After a seemingly unending sabbatical, Google have finally called in my number. Some time in early June, I ceased to be an employee.

My manager-to-be (if I were to return to work) had recently written and told me that it was make-your-mind-up time. I had been having a terrible time of it, mustering the strength of character to close the book on the last five years and say goodbye to this amazing company. There were so many other things I wanted to do with my life, but there’s only one Google and it’s doing incredible things, too. What we’ve seen so far is only the tip of the iceberg of what’s to come in the years ahead. Who wouldn’t want to be a part of that?

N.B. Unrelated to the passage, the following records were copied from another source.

(* ===== verification/Startup.v ===== *)
(** * The processes of the server (worker.c: zv_worker_run; zaver.c)

    What surrounds the event loop of Worker.v: a worker installs its signals, opens its
    listening socket and its epoll instance, turns the loop until it is asked to stop, and
    cleans up; [main] reads the options and the configuration file and starts the server.
    The loop waits with the call of Syscall.v and handles what the system reports with the
    turn of Worker.v; the calls that the handlers make on the descriptors of connections
    are those of Resources.v. *)
From S2P Require Import Prelude CString HeaderPool HttpParse Path PriorityQueue Timer DList RequestCache Sockets Output Cgi CgiStream Request Http Serve Server Syscall Spawn Resources Worker Conf Master.

(** ** Which handler an event calls *)

(** The descriptor of a connection, with the bits that epoll reports. *)
Inductive conn_handler := On_error | On_readable | On_writable | On_hangup.

Definition bit (ev mask : Z) : bool := negb (Z.land ev mask =? 0)%Z.

Definition conn_event (ev : Z) : option conn_handler :=
  if bit ev EPOLLERR then Some On_error
  else if bit ev EPOLLIN then Some On_readable
  else if bit ev EPOLLOUT then Some On_writable
  else if bit ev (Z.lor EPOLLHUP EPOLLRDHUP) then Some On_hangup
  else None.

(** The event of Server.v; a hang-up closes the connection as an error does. *)
Definition handles (hd : conn_handler) (ev : event) : Prop :=
  match ev with
  | Ev_in _ _ => hd = On_readable
  | Ev_out _ => hd = On_writable
  | Ev_error => hd = On_error ∨ hd = On_hangup
  | Ev_cgi | Ev_timer => False
  end.

(** ** A worker *)

Section startup.
Context `{HeaderPool P} {Q : Type → Type} `{PriorityQueue Q}.
Context {os : kernel}.
Variables (stat : list Z → option file_stat) (open : list Z → option (list Z))
  (realpath : list Z → option (list Z)) (fmt_time : Z → list Z) (strptime : list Z → option Z)
  (uninit : Z) (malloc_ok : bool) (spawn_env : spawn)
  (script : list Z → list Z → option (list Z) → pipe)
  (clock : nat → Z * Z) (tmalloc : nat → bool) (q : Q nat) (pool : P).
(** Whether SIGTERM or SIGINT has arrived, the array [events] after a wait, which of the
    functions of Resources.v the handlers of a turn call, and what [sched_getaffinity]
    stores. *)
Variables (stopped : history → bool) (ready : history → list report) (handled : history → list action)
  (available : option (list bool)).
Implicit Types (cf : conf (list Z)) (w : worker P Q) (h t : history) (cs : list Resources.handles).

Definition turn (ROOT : option (list Z)) cf : nat → list report → worker P Q → option (Z * worker P Q) :=
  worker_turn ROOT stat open realpath fmt_time strptime uninit malloc_ok spawn_env script clock tmalloc
    (conf_keep_alive_timeout_ms cf) (conf_request_timeout_ms cf).

(** The loop, for at most [turns] turns; the turn of Worker.v starts with the same search
    for the time of the wait.  [cs] are the descriptors of the open connections. *)
Fixpoint main_loop (fuel turns : nat) (ROOT : option (list Z)) cf (listenfd epfd events : Z) w cs
    : io (worker P Q * list Resources.handles) :=
  h ← past;
  if stopped h then mret (w, cs)
  else
    match turns with
    | O => lost
    | S turns' =>
        found ← step (zv_find_timer clock tmalloc (w_timers w));
        n ← zv_epoll_wait epfd events MAXEVENTS found.1;
        h ← past;
        r ← step (turn ROOT cf fuel (take (Z.to_nat n) (ready h)) w);
        cs ← act_all epfd listenfd (handled h) cs;
        main_loop fuel turns' ROOT cf listenfd epfd events r.2 cs
    end.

And so I vacillated endlessly, not wanting to return to the rigours of the working week, but also not wanting to sever my ties with Google. When I was forced into a corner, however, what I had actually known for quite a while became very plain, indeed; namely that it would be very hard to resume a position I had once held at the Googleplex in Mountain View, many thousands of kilometres away in Amsterdam.

My manager would be a long way away, my colleagues would be a long way away, and the focus of my projects would also be a long way away. To top it all, the atmosphere and ethos of all that I regard to be what Google actually is would also be far removed. No more Google cafés, massages, guest speakers, etc. In many ways, the Mountain View campus, the company’s headquarters, is Google, as far as I’m concerned. That’s where it all happens; that’s where the projects are (for the most part) conceived and developed; that’s where the top hackers beaver away into the small hours.

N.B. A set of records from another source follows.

(** * Archon MCP control plane: supervisor, protocol adapters, stdio bridge

    A shallow embedding of the parts of the repository that the
    specification's testable properties talk about:

    - [Protocol]  : python/src/server/mcp_kubernetes/protocols/adapters.py
                    (MCPMessage, ProtocolAdapter)
    - [Bridge]    : python/src/server/mcp_kubernetes/stdio/bridge.py
                    (MCPStdioBridge.send_request)
    - [Pods]      : python/src/server/mcp_kubernetes/sidecar/pod_manager.py
                    (PodManager.is_pod_ready, PodManager.get_pod_status)
    - [Sidecar]   : python/src/sidecar/mcp_kubernetes/sidecar/manager.py
                    (MCPSidecarManager)
    - [Docker]    : python/src/server/api_routes/mcp_api.py (DockerManager)

    Conventions.  Clock readings ([time.time()]) are integers counting
    milliseconds; [int(time.time())] is the truncation to seconds.  Every
    value obtained from outside the process (the clock, uuid4, the Docker
    daemon, the Kubernetes API) is an explicit argument of the function that
    reads it.  Python exceptions are values of a result type. *)

From Stdlib Require Import ZArith List Bool Lia.
From stdpp Require Import base option list strings pretty gmap.

#[local] Set Warnings "-register-all".
Local Open Scope string_scope.
Local Open Scope Z_scope.

(** ** Python values *)

Module Py.

(** The JSON-like values that travel in [params], [result] and [error]. *)
Inductive pyval : Type :=
| PNone
| PBool (b : bool)
| PInt (n : Z)
| PStr (s : string)
| PList (l : list pyval)
| PDict (d : list (string * pyval)).

(** Truth value testing ([if x:], [x or y]). *)
Definition truthy (v : pyval) : bool :=
  match v with
  | PNone => false
  | PBool b => b
  | PInt n => negb (Z.eqb n 0)
  | PStr s => negb (String.eqb s "")
  | PList l => match l with [] => false | _ => true end
  | PDict d => match d with [] => false | _ => true end
  end.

Yes, working from home in Amsterdam, I doubt that the Google experience would have felt very much like Google at all. I would have been marginalised, trying to accomplish by e-mail and telephone calls what a walk down the corridor and a few words in someone’s ear used to achieve. That’s what I tell myself, anyway.

It feels a bit like leaving school, in that end-of-an-era sense. Jobs come and go, but there’s only one Google. Not only was it a unique place to work, but it has changed the future course of my life, rendering me (and my family) independent of and free from the shackles of wage slavery. As such, it wasn’t just a job and I have come to feel very sentimental about it.

But now it’s over and the time has come to make my peace with that fact, however much I wistfully and privately reminisce about my days in Mountain View. It’s time to look to the future, not yearn for the past. Ha! Easier said than done.

By the way, Google Earth is now available for Linux.